(* ===== verification/Tick.v ===== *)
(** * The system clock interrupt (kernel/sys_clock.c)

    What one announcement of ticks does, given what the functions of the
    expiring timers and delayed work items guarantee. *)

From S2P Require Import Prelude Dlist Kernel Sched Logic SchedInv SchedSpec TimeoutSpec PendSpec ExpirySpec MoveSpec SwitchSpec ObjSpec Queue Timer Atomic Work.
Local Open Scope Z_scope.

(** The context of the interrupted thread is kept, and no thread leaves the
    ready queue. *)
Record ctx_kept (k : kernel) (g : ghost) (k' : kernel) (g' : ghost) : Prop := {
  ck_current : current k' = current k;
  ck_idle : idle_thread k' = idle_thread k;
  ck_nested : nested k' = nested k;
  ck_irq : irq_enabled k' = irq_enabled k;
  ck_ticks : tick_count k' = tick_count k;
  ck_slice : slice_duration k' = slice_duration k;
  ck_rq : ∀ t, t ∈ g_rq g → t ∈ g_rq g'
}.

Lemma ctx_kept_refl k g : ctx_kept k g k g.
Proof. by split. Qed.

Lemma ctx_kept_trans k1 g1 k2 g2 k3 g3 :
  ctx_kept k1 g1 k2 g2 → ctx_kept k2 g2 k3 g3 → ctx_kept k1 g1 k3 g3.
Proof. intros [] []. split; try congruence. auto. Qed.

Lemma ctx_kept_frame k g k' g' :
  frame k k' → (∀ t, t ∈ g_rq g → t ∈ g_rq g') → ctx_kept k g k' g'.
Proof. intros [? ? ? ? ? ? (?&?&?) ?] ?. by split. Qed.

Lemma ctx_kept_wframe k g k' g' :
  wframe k k' → (∀ t, t ∈ g_rq g → t ∈ g_rq g') → ctx_kept k g k' g'.
Proof. intros [? ? ? ? ? ? (?&?&?) ?] ?. by split. Qed.

(** What a handler of an expired timer or delayed work item guarantees: [P] is
    what it relies on and keeps, and the timeouts [e] that are being handled do
    not change. *)
Definition handled (P : gset loc → objects → gmap loc (list nat) → Prop) (e : list loc)
    (k : kernel) (g : ghost) (k' : kernel) : Prop :=
  ∃ g', inv ∅ k' g' ∧ g_ex g' = Some e ∧ P (dom (timeouts k')) (objs k') (g_wqs g') ∧
    ctx_kept k g k' g' ∧ ∀ l', l' ∈ e → timeouts k' !! l' = timeouts k !! l'.

Class HandlersOk `{TimeoutFuncs} (P : gset loc → objects → gmap loc (list nat) → Prop) :=
  handler_ok k g e l to f :
    inv ∅ k g → g_ex g = Some e → l ∈ e → timeouts k !! l = Some to → func to = Some f →
    ¬ active to → to_thread to = None → timeout_kind k l to → P (dom (timeouts k)) (objs k) (g_wqs g) →
    wpd (call_func f l) k (λ _ k', handled P e k g k').

Section tick.
Context `{TimeoutFuncs} (P : gset loc → objects → gmap loc (list nat) → Prop).
Context `{!∀ D, ObjInv (P D), !HandlersOk P}.
Implicit Types (k : kernel) (g : ghost).

Abbreviation steps := (expire_steps (λ _, ctx_kept)).

Lemma expire_step_ctx l k g k' g' : expire_step (λ _, ctx_kept) l k g k' g' → ctx_kept k g k' g'.
Proof.
  assert (∀ t to, ctx_kept (set_timeouts (λ m, <[t := to]> m) k) g k' g' → ctx_kept k g k' g') as Hset.
  { intros t to []. by split. }
  destruct l as [| | | | |t| |]; simpl; try (by intros (to&_&?%Hset)).
  intros (th&to&Et&Eo&Ha&->&Hf&_). apply ctx_kept_frame; [done|]. intros t' Ht'.
  unfold expired_thread. apply readied_rq. unfold leave_wq. by destruct (to_wait_q to).
Qed.

Lemma expire_steps_ctx e k g k' g' : steps e k g k' g' → ctx_kept k g k' g'.
Proof.
  induction 1 as [|l e k g k1 g1 k' g' Hs _ _ IH]; [apply ctx_kept_refl|].
  eapply ctx_kept_trans; [by eapply expire_step_ctx|done].
Qed.

(** One announcement: the timeouts that are due are handled, the others come
    closer, the tick counter advances, and the invariant is kept. *)
Lemma tick_spec k g n :
  inv ∅ k g → g_ex g = None → 0 ≤ n < 2 ^ 31 → P (dom (timeouts k)) (objs k) (g_wqs g) →
  current k ∈ g_rq g ∨ slice_duration k ≤ 0 →
  wpd (_nano_sys_clock_tick_announce n) k
    (λ _ k', ∃ g', inv ∅ k' g' ∧ g_ex g' = None ∧ P (dom (timeouts k')) (objs k') (g_wqs g') ∧
       tick_count k' = u64 (tick_count k + n) ∧ current k' = current k ∧
       nested k' = nested k ∧ irq_enabled k' = irq_enabled k ∧ idle_thread k' = idle_thread k ∧
       (∀ t, t ∈ g_rq g → t ∈ g_rq g') ∧
       ∃ k1 g1 k2 g2,
         collected n (set_tick_count (λ c, u64 (c + n)) k) g k1 g1 ∧
         steps (reverse (tq_announce n (g_tq g)).1) k1 g1 k2 g2 ∧
         g_tq g' = g_tq g2 ∧ g_wqs g' = g_wqs g2).
Proof.
  intros Hi Hex Hn HP Hs. set (k0 := set_tick_count (λ c, u64 (c + n)) k).
  assert (inv ∅ k0 g) as Hi0 by by eapply inv_ext, Hi.
  unfold _nano_sys_clock_tick_announce. ksteps.
  replace (set_irq _ _) with k0 by (by destruct k).
  eapply wp_use; [by eapply (handle_timeouts_spec (λ _, ctx_kept) P handler_ok k0 g n)|].
  cbn beta. intros _ k2 (g2&k1&g1&Hi2&HP2&Hcol&Hsteps).
  pose proof (expire_steps_ctx _ _ _ _ _ Hsteps) as Hck.
  assert (ctx_kept k0 g k2 g2) as Hck2.
  { destruct Hcol as (->&_&Hf&_). eapply ctx_kept_trans, Hck. by apply ctx_kept_frame. }
  destruct Hck2 as [C1 C2 C3 C4 C5 C6 C7].
  eapply wpd_mono; [eapply (handle_time_slicing_spec k2 (set_ex None g2) n Hi2)|].
  { destruct Hs as [Hs|Hs]; [left; simpl; rewrite C1; by apply C7|right; left; by rewrite C6]. }
  cbn beta. intros _ k3 (g3&Hi3&Hth3&Hg3&Hto3&Ho3&Hc3&Hn3&Hirq3&Ht3&Hid3).
  exists g3. rewrite Hto3, Ho3, Hc3, Hn3, Hirq3, Ht3, Hid3, C1, C2, C3, C4, C5.
  assert (g_ex g3 = None ∧ g_wqs g3 = g_wqs g2 ∧ g_tq g3 = g_tq g2 ∧
    ∀ t, t ∈ g_rq g2 → t ∈ g_rq g3) as (E1&E2&E3&E4).
  { destruct Hg3 as [->|[Hcur ->]]; [by split_and!|]. split_and!; try done. simpl. intros t Ht.
    apply elem_of_prio_insert. destruct (decide (t = current k2)); [by left|right]. by apply elem_of_without. }
  rewrite E2, E3. split_and!; try done; [by auto|by exists k1, g1, k2, g2].
Qed.
End tick.

(** ** The handlers of the kernel *)

(** An expiry function of the application keeps the same things. *)
Class ExpiryOk `{TimerFuncs} (P : gset loc → objects → gmap loc (list nat) → Prop) :=
  expiry_ok f n k g e :
    inv ∅ k g → g_ex g = Some e → P (dom (timeouts k)) (objs k) (g_wqs g) →
    wpd (call_expiry_fn f n) k (λ _ k', handled P e k g k').

Section handlers.
Context `{TimerFuncs, Malloc} (P : gset loc → objects → gmap loc (list nat) → Prop).
Context `{!∀ D, ObjInv (P D), !∀ D, TimerPart (P D), !ExpiryOk P}.
(** The timers exist, and there is no delayed work. *)
Hypothesis timers_exist : ∀ D o w n, P D o w → TIMERNODE n ∈ D → is_Some (timers o !! n).
Hypothesis no_work : ∀ D o w n, P D o w → WORKNODE n ∉ D.
Implicit Types (k : kernel) (g : ghost).

(** Waking the first waiter of a timer while timeouts are handled. *)
Lemma wake_handled k g e n :
  inv ∅ k g → g_ex g = Some e → P (dom (timeouts k)) (objs k) (g_wqs g) → TIMERNODE n ∈ dom (timeouts k) →
  wpd (timer_wake n) k (λ _ k', handled P e k g k').
Proof.
  intros Hi Hex HP Hn. destruct (timers_exist _ _ _ _ HP Hn) as [tm En].
  destruct (part_get (O := TimerKind) _ _ _ _ HP En) as (l&Hw&_).
  eapply wpd_mono; [by eapply timer_wake_spec|]. cbn beta. intros _ k' Hk'. destruct l as [|t l].
  - subst. exists g. by split_and!.
  - destruct Hk' as (Hi'&Hf&Hto&_). exists (woken k t (timer_wait_q n) (t :: l) g).
    rewrite woken_ex, woken_wqs, Hto, (wfr_objs _ _ Hf). split_and!; try done.
    + eapply oi_sub; [exact HP|]. by apply wqs_sub_without.
    + apply ctx_kept_wframe; [done|]. intros t'. apply woken_rq.
Qed.

(** The handler of the timers that fire once. *)
Lemma timer_handled k g e n :
  inv ∅ k g → g_ex g = Some e → P (dom (timeouts k)) (objs k) (g_wqs g) → TIMERNODE n ∈ dom (timeouts k) →
  TIMERNODE n ∈ e →
  wpd (_timer_expiration_handler (H := no_funcs) (TIMERNODE n)) k (λ _ k', handled P e k g k').
Proof.
  intros Hi Hex HP Hn Hne. destruct (timers_exist _ _ _ _ HP Hn) as [tm En].
  destruct (part_get (O := TimerKind) _ _ _ _ HP En) as (l&Hw&Hst&Hper).
  unfold _timer_expiration_handler, timer_of_timeout.
  kstep. kstep. kstep. eapply wp_get_obj; [exact En|]. rewrite Hper. cbn [Z.ltb Z.compare when]. kstep. kstep.
  kstep. eapply wp_get_obj; [exact En|]. kstep. apply wp_put_obj. kstep.
  change (with_obj _ _ _ _) with (counted n tm k).
  assert (P (dom (timeouts k)) (objs (counted n tm k)) (g_wqs g)) as HP1.
  { rewrite <- (insert_id (g_wqs g) (timer_wait_q n) l) by done.
    apply (part_upd (O := TimerKind)); [done|]. split; [apply u32_range|done]. }
  assert (inv ∅ (counted n tm k) g) as Hi1 by by apply inv_counted.
  eapply wp_use with (P := λ _ k', handled P e k g k').
  - destruct (expiry_fn tm) as [f|]; [|kstep; exists g; by split_and!].
    eapply wpd_mono; [by eapply (expiry_ok f n (counted n tm k))|]. cbn beta. intros _ k' (g'&?&?&?&[]&?).
    exists g'. by split_and!.
  - cbn beta. intros _ k1 Hk1. destruct Hk1 as (g1&Hi1'&Hex1&HP1'&Hc1&Hto1).
    eapply wpd_mono; [eapply (wake_handled k1 g1 e n); try done|].
    + apply elem_of_dom. rewrite Hto1 by done. by apply elem_of_dom.
    + cbn beta. intros _ k2 (g2&?&?&?&Hc2&Hto2). exists g2. split_and!; try done; [by eapply ctx_kept_trans|].
      intros l' Hl'. by rewrite Hto2, Hto1.
Qed.

#[export] Instance kernel_handlers_ok : HandlersOk (H := kernel_funcs) P.
Proof.
  intros k g e l to f Hi Hex He Eo Hfn Ha Hth Hk HP.
  assert (l ∈ dom (timeouts k)) as Hd by by apply elem_of_dom.
  destruct l; simpl in Hk; try done; [naive_solver| |by edestruct no_work].
  destruct Hk as [_ Hk]. simplify_eq. by apply timer_handled.
Qed.
End handlers.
────────
Your goal:
Transcribe only the lines from the beginning of the entries to the line with "Lemma ctx_kept_frame k", inclusive, exactly as written.

Answer box:
(* ===== verification/Tick.v ===== *)
(** * The system clock interrupt (kernel/sys_clock.c)

    What one announcement of ticks does, given what the functions of the
    expiring timers and delayed work items guarantee. *)

From S2P Require Import Prelude Dlist Kernel Sched Logic SchedInv SchedSpec TimeoutSpec PendSpec ExpirySpec MoveSpec SwitchSpec ObjSpec Queue Timer Atomic Work.
Local Open Scope Z_scope.

(** The context of the interrupted thread is kept, and no thread leaves the
    ready queue. *)
Record ctx_kept (k : kernel) (g : ghost) (k' : kernel) (g' : ghost) : Prop := {
  ck_current : current k' = current k;
  ck_idle : idle_thread k' = idle_thread k;
  ck_nested : nested k' = nested k;
  ck_irq : irq_enabled k' = irq_enabled k;
  ck_ticks : tick_count k' = tick_count k;
  ck_slice : slice_duration k' = slice_duration k;
  ck_rq : ∀ t, t ∈ g_rq g → t ∈ g_rq g'
}.

Lemma ctx_kept_refl k g : ctx_kept k g k g.
Proof. by split. Qed.

Lemma ctx_kept_trans k1 g1 k2 g2 k3 g3 :
  ctx_kept k1 g1 k2 g2 → ctx_kept k2 g2 k3 g3 → ctx_kept k1 g1 k3 g3.
Proof. intros [] []. split; try congruence. auto. Qed.

Lemma ctx_kept_frame k g k' g' :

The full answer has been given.